■ Brief
Return all the lines below, exactly as they read.

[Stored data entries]
(** ** The interface to the media controller *)

(** The calls of [IMediaController] the participant controller makes; [MC] is
    the media controller's state, [E] its effects. *)
Class IMediaController (MC E : Type) : Type := {
  i_muteAudio : string -> bool -> M MC E unit;
  i_isAudioMuted : string -> M MC E bool;
  i_muteVideo : string -> bool -> M MC E unit;
  i_isVideoMuted : string -> M MC E bool;
  i_getRemoteAudioTracks : string -> M MC E (gmap string track_ptr);
  i_getRemoteVideoTracks : string -> M MC E (gmap string track_ptr)
}.

(** What the track queries must promise: on a media state that satisfies
    [mc_ok] they end normally, keep [mc_ok], and have no effects. *)
Class MediaTracksOk (MC E : Type) `{IMediaController MC E} : Type := {
  mc_ok : MC -> Prop;
  audio_tracks_ok pid s :
    mc_ok s -> exists ts s', i_getRemoteAudioTracks pid s = Done (ts, s', []) /\ mc_ok s';
  video_tracks_ok pid s :
    mc_ok s -> exists ts s', i_getRemoteVideoTracks pid s = Done (ts, s', []) /\ mc_ok s'
}.

(** ** ParticipantController *)

(** The calls an [IParticipantEventHandler] receives; a participant is passed
    as a pointer. *)
Inductive ParticipantEvent : Type :=
| PParticipantJoin (p : nat)
| PParticipantLeave (p : nat)
| PRemoteActiveSpeaker (p : nat) (volume : Z)
| PDisplayNameChanged (p : nat)
| PCreateRemoteVideoTrack (p : nat) (tid : string) (track : track_ptr) (appData : Value)
| PRemoveRemoteVideoTrack (p : nat) (tid : string) (track : track_ptr)
| PRemoteAudioStateChanged (p : nat) (muted : bool)
| PRemoteVideoStateChanged (p : nat) (muted : bool).

Record ParticipantController (MC : Type) : Type := mkController {
  pc_participantMap : gmap string (option nat);
  pc_heap : gmap nat Participant;
  pc_next : nat;
  pc_observers : list inner_object;
  pc_media : MC
}.
Arguments mkController {MC}.
Arguments pc_participantMap {MC}.
Arguments pc_heap {MC}.
Arguments pc_next {MC}.
Arguments pc_observers {MC}.
Arguments pc_media {MC}.

(** Effects: calls of the observers, and what the media controller does. *)
Inductive pc_effect (E : Type) : Type :=
| PNotify (e : ParticipantEvent)
| PMedia (e : E).
Arguments PNotify {E}.
Arguments PMedia {E}.

Section controller.
Context {MC E : Type} `{IMediaController MC E}.

Abbreviation state := (ParticipantController MC).
Abbreviation handler := (M (ParticipantController MC) (pc_effect E)).

Definition set_map (f : gmap string (option nat) -> gmap string (option nat)) (s : state) : state :=
  mkController (f (pc_participantMap s)) (pc_heap s) (pc_next s) (pc_observers s) (pc_media s).
Definition set_heap (f : gmap nat Participant -> gmap nat Participant) (s : state) : state :=
  mkController (pc_participantMap s) (f (pc_heap s)) (pc_next s) (pc_observers s) (pc_media s).
Definition set_pc_observers (f : list inner_object -> list inner_object) (s : state) : state :=
  mkController (pc_participantMap s) (pc_heap s) (pc_next s) (f (pc_observers s)) (pc_media s).
Definition set_media (m : MC) (s : state) : state :=
  mkController (pc_participantMap s) (pc_heap s) (pc_next s) (pc_observers s) m.

(** [std::make_shared<Participant>(id, displayName)]. *)
Definition alloc (p : Participant) : handler nat := fun s =>
  Done (pc_next s,
        mkController (pc_participantMap s) (<[pc_next s := p]> (pc_heap s)) (S (pc_next s))
          (pc_observers s) (pc_media s), []).

(** [_participantMap[pid]]. *)
Definition map_index (pid : string) : handler (option nat) :=
  m ← gets pc_participantMap;
  match m !! pid with
  | Some p => mret p
  | None => _ ← modify (set_map <[pid := None]>); mret None
  end.

(** [impl->set...(...)] through a non-null pointer. *)
Definition update (p : nat) (f : Participant -> Participant) : handler unit :=
  modify (set_heap (alter f p)).

Definition media {A} (m : M MC E A) : handler A := zoom pc_media set_media PMedia m.

Definition pc_init : handler unit := skip.
Definition pc_destroy : handler unit := modify (set_map (fun _ => ∅)).

Definition pc_addObserver (alive : address -> bool) (observer : observer_ptr) (thread : option nat) :
    handler unit :=
  modify (set_pc_observers (fun l => addWeakObserver alive l observer thread)).
Definition pc_removeObserver (alive : address -> bool) (observer : observer_ptr) : handler unit :=
  modify (set_pc_observers (fun l => Observable.removeObserver alive l observer)).

Definition getParticipant (pid : string) : handler (option nat) :=
  m ← gets pc_participantMap;
  if decide (is_Some (m !! pid)) then map_index pid else mret None.
Definition getParticipants : handler (gmap string (option nat)) := gets pc_participantMap.

Definition pc_muteAudio (pid : string) (muted : bool) : handler unit := media (i_muteAudio pid muted).
Definition pc_isAudioMuted (pid : string) : handler bool := media (i_isAudioMuted pid).
Definition pc_muteVideo (pid : string) (muted : bool) : handler unit := media (i_muteVideo pid muted).
Definition pc_isVideoMuted (pid : string) : handler bool := media (i_isVideoMuted pid).

Definition createParticipant (pid displayName : string) : handler unit :=
  m ← gets pc_participantMap;
  if decide (is_Some (m !! pid)) then skip
  else
    a ← alloc (new_participant pid displayName);
    _ ← modify (set_map <[pid := Some a]>);
    participant ← map_index pid;
    match participant with
    | None => skip
    | Some p =>
        _ ← update p (setActive true);
        emit (PNotify (PParticipantJoin p))
    end.

(** [ISignalingEventHandler] *)

Definition pc_onNewPeer (notification : option NewPeerNotification) : handler unit :=
  match notification with
  | None => skip
  | Some notification =>
      data ← value "notification->data" (NewPeerNotification_data notification);
      let pid := value_or (NewPeerNotification_Data_id data) "" in
      if decide (pid = "") then skip
      else
        m ← gets pc_participantMap;
        if decide (m !! pid = None) then
          createParticipant pid (value_or (NewPeerNotification_Data_displayName data) "")
        else skip
  end.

■ Problem solution
(** ** The interface to the media controller *)

(** The calls of [IMediaController] the participant controller makes; [MC] is
    the media controller's state, [E] its effects. *)
Class IMediaController (MC E : Type) : Type := {
  i_muteAudio : string -> bool -> M MC E unit;
  i_isAudioMuted : string -> M MC E bool;
  i_muteVideo : string -> bool -> M MC E unit;
  i_isVideoMuted : string -> M MC E bool;
  i_getRemoteAudioTracks : string -> M MC E (gmap string track_ptr);
  i_getRemoteVideoTracks : string -> M MC E (gmap string track_ptr)
}.

(** What the track queries must promise: on a media state that satisfies
    [mc_ok] they end normally, keep [mc_ok], and have no effects. *)
Class MediaTracksOk (MC E : Type) `{IMediaController MC E} : Type := {
  mc_ok : MC -> Prop;
  audio_tracks_ok pid s :
    mc_ok s -> exists ts s', i_getRemoteAudioTracks pid s = Done (ts, s', []) /\ mc_ok s';
  video_tracks_ok pid s :
    mc_ok s -> exists ts s', i_getRemoteVideoTracks pid s = Done (ts, s', []) /\ mc_ok s'
}.

(** ** ParticipantController *)

(** The calls an [IParticipantEventHandler] receives; a participant is passed
    as a pointer. *)
Inductive ParticipantEvent : Type :=
| PParticipantJoin (p : nat)
| PParticipantLeave (p : nat)
| PRemoteActiveSpeaker (p : nat) (volume : Z)
| PDisplayNameChanged (p : nat)
| PCreateRemoteVideoTrack (p : nat) (tid : string) (track : track_ptr) (appData : Value)
| PRemoveRemoteVideoTrack (p : nat) (tid : string) (track : track_ptr)
| PRemoteAudioStateChanged (p : nat) (muted : bool)
| PRemoteVideoStateChanged (p : nat) (muted : bool).

Record ParticipantController (MC : Type) : Type := mkController {
  pc_participantMap : gmap string (option nat);
  pc_heap : gmap nat Participant;
  pc_next : nat;
  pc_observers : list inner_object;
  pc_media : MC
}.
Arguments mkController {MC}.
Arguments pc_participantMap {MC}.
Arguments pc_heap {MC}.
Arguments pc_next {MC}.
Arguments pc_observers {MC}.
Arguments pc_media {MC}.

(** Effects: calls of the observers, and what the media controller does. *)
Inductive pc_effect (E : Type) : Type :=
| PNotify (e : ParticipantEvent)
| PMedia (e : E).
Arguments PNotify {E}.
Arguments PMedia {E}.

Section controller.
Context {MC E : Type} `{IMediaController MC E}.

Abbreviation state := (ParticipantController MC).
Abbreviation handler := (M (ParticipantController MC) (pc_effect E)).

Definition set_map (f : gmap string (option nat) -> gmap string (option nat)) (s : state) : state :=
  mkController (f (pc_participantMap s)) (pc_heap s) (pc_next s) (pc_observers s) (pc_media s).
Definition set_heap (f : gmap nat Participant -> gmap nat Participant) (s : state) : state :=
  mkController (pc_participantMap s) (f (pc_heap s)) (pc_next s) (pc_observers s) (pc_media s).
Definition set_pc_observers (f : list inner_object -> list inner_object) (s : state) : state :=
  mkController (pc_participantMap s) (pc_heap s) (pc_next s) (f (pc_observers s)) (pc_media s).
Definition set_media (m : MC) (s : state) : state :=
  mkController (pc_participantMap s) (pc_heap s) (pc_next s) (pc_observers s) m.

(** [std::make_shared<Participant>(id, displayName)]. *)
Definition alloc (p : Participant) : handler nat := fun s =>
  Done (pc_next s,
        mkController (pc_participantMap s) (<[pc_next s := p]> (pc_heap s)) (S (pc_next s))
          (pc_observers s) (pc_media s), []).

(** [_participantMap[pid]]. *)
Definition map_index (pid : string) : handler (option nat) :=
  m ← gets pc_participantMap;
  match m !! pid with
  | Some p => mret p
  | None => _ ← modify (set_map <[pid := None]>); mret None
  end.

(** [impl->set...(...)] through a non-null pointer. *)
Definition update (p : nat) (f : Participant -> Participant) : handler unit :=
  modify (set_heap (alter f p)).

Definition media {A} (m : M MC E A) : handler A := zoom pc_media set_media PMedia m.

Definition pc_init : handler unit := skip.
Definition pc_destroy : handler unit := modify (set_map (fun _ => ∅)).

Definition pc_addObserver (alive : address -> bool) (observer : observer_ptr) (thread : option nat) :
    handler unit :=
  modify (set_pc_observers (fun l => addWeakObserver alive l observer thread)).
Definition pc_removeObserver (alive : address -> bool) (observer : observer_ptr) : handler unit :=
  modify (set_pc_observers (fun l => Observable.removeObserver alive l observer)).

Definition getParticipant (pid : string) : handler (option nat) :=
  m ← gets pc_participantMap;
  if decide (is_Some (m !! pid)) then map_index pid else mret None.
Definition getParticipants : handler (gmap string (option nat)) := gets pc_participantMap.

Definition pc_muteAudio (pid : string) (muted : bool) : handler unit := media (i_muteAudio pid muted).
Definition pc_isAudioMuted (pid : string) : handler bool := media (i_isAudioMuted pid).
Definition pc_muteVideo (pid : string) (muted : bool) : handler unit := media (i_muteVideo pid muted).
Definition pc_isVideoMuted (pid : string) : handler bool := media (i_isVideoMuted pid).

Definition createParticipant (pid displayName : string) : handler unit :=
  m ← gets pc_participantMap;
  if decide (is_Some (m !! pid)) then skip
  else
    a ← alloc (new_participant pid displayName);
    _ ← modify (set_map <[pid := Some a]>);
    participant ← map_index pid;
    match participant with
    | None => skip
    | Some p =>
        _ ← update p (setActive true);
        emit (PNotify (PParticipantJoin p))
    end.

(** [ISignalingEventHandler] *)

Definition pc_onNewPeer (notification : option NewPeerNotification) : handler unit :=
  match notification with
  | None => skip
  | Some notification =>
      data ← value "notification->data" (NewPeerNotification_data notification);
      let pid := value_or (NewPeerNotification_Data_id data) "" in
      if decide (pid = "") then skip
      else
        m ← gets pc_participantMap;
        if decide (m !! pid = None) then
          createParticipant pid (value_or (NewPeerNotification_Data_displayName data) "")
        else skip
  end.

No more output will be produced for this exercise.